Moody saw the League through the eyes of his devout Christian faith, and he was motivated not by an early version of racial theory, but from the commitment that St Paul writes of in Romans, “For there is no distinction between Jew and Greek; the same Lord is Lord of all and is generous to all who call on him”. During the Second World War, Dr Moody met Queen Elizabeth to deliver a fleet of 35 canteen lorries bought and provided by the people of West African and the Caribbean, to use to provide food and hot drinks to Londoners who had been bombed out, which in itself is a demonstration of the same biblical principle of ‘no distinction’ that motivated many of the Christian people of those nations who saw people in Britain in need. Again, a small piece of Black History that ought to be better known.
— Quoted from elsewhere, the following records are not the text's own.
(** X13: [getInfoFromFilename] reads back the three numbers of a validation
    file name: for a process identifier, a rank and a call number that are
    not negative and fit an [int], the path
    [dir/validation_data-pid<id>-rank<rank>-call<call>.txt] gives
    [(id, rank, call)] and no error, whatever the directory. *)
Theorem getInfoFromFilename_round_trip (dir : string) (id rank call : Z) :
  0 <= id <= int_max -> 0 <= rank <= int_max -> 0 <= call <= int_max ->
  getInfoFromFilename
    (dir +:+ "/" +:+ "validation_data-pid" +:+ pretty id +:+ "-rank"
       +:+ pretty rank +:+ "-call" +:+ pretty call +:+ ".txt")
    = inl (id, rank, call).
Proof.
  intros Hid Hrank Hcall.
  destruct (pretty_nonneg id (proj1 Hid)) as (Di & _ & _).
  destruct (pretty_nonneg rank (proj1 Hrank)) as (Dr & _ & _).
  destruct (pretty_nonneg call (proj1 Hcall)) as (Dc & _ & _).
  unfold getInfoFromFilename.
  set (I := pretty id) in *. set (R := pretty rank) in *.
  set (C := pretty call) in *.
  assert ("validation_data-pid" +:+ I +:+ "-rank" +:+ R +:+ "-call" +:+ C
            +:+ ".txt"
          = ("validation_data-pid" +:+ I +:+ "-rank" +:+ R +:+ "-call" +:+ C
               +:+ ".tx") +:+ String "t" "") as ->.
  { by rewrite !append_assoc. }
  rewrite Base_in_dir; [|free_of_text|done].
  assert (("validation_data-pid" +:+ I +:+ "-rank" +:+ R +:+ "-call" +:+ C
             +:+ ".tx") +:+ String "t" ""
          = "validation_data-" +:+
            (("pid" +:+ I +:+ "-rank" +:+ R +:+ "-call" +:+ C) +:+ ".txt"))
    as ->.
  { by rewrite !append_assoc. }
  rewrite (ReplaceAll_prefix "v" "alidation_data-") by free_of_text.
  rewrite (ReplaceAll_suffix "." "txt") by free_of_text.
  assert ("pid" +:+ I +:+ "-rank" +:+ R +:+ "-call" +:+ C
          = ("pid" +:+ I) +:+ "-" +:+ ("rank" +:+ R) +:+ "-" +:+ ("call" +:+ C))
    as ->.
  { by rewrite !append_assoc. }
  rewrite Split_three by free_of_text.
  rewrite (ReplaceAll_prefix "p" "id") by free_of_text.
  rewrite (ReplaceAll_prefix "r" "ank") by free_of_text.
  rewrite (ReplaceAll_prefix "c" "all") by free_of_text.
  unfold I, R, C. by rewrite !convert_pretty.
Qed.

Lemma getInfoFromFilename_round_trip_witness :
  getInfoFromFilename "out/validation_data-pid42-rank3-call10.txt"
    = inl (42, 3, 10).
Proof.
  apply (getInfoFromFilename_round_trip "out" 42 3 10); unfold int_max; lia.
Defined.

End FileNames.

Section RescalingInvariants.
Import Scale.

Variable FromString : string -> Z * Z.
Variable ToString : Z -> Z -> string.
Variable IsValidScale : Z -> Z -> bool.
Variables DOWN UP : Z.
I thank God that Britain is so blessed by people like Harold Moody in our history, and I thank God for those among us today who seek to serve God in this place and who are from UK Minority or Global Majority heritage. I encourage members of St Mary’s – of all backgrounds and ethnicities – to spend time asking questions and finding out more about one another’s lives and histories and I hope we shall hear a little of that from one or two folk in the coming days. But most of all I thank God that we are a global church blessed by the presence of people from “all tribes and nations” in our life in Christ, and I thank God that he calls us to be what Desmond Tutu calls “the rainbow people of God”, showing the world that, in Christ, there is a new humanity which transcends the artificial divisions that culture, history and, worst of all, racism and prejudice, can inflict upon us. Amen.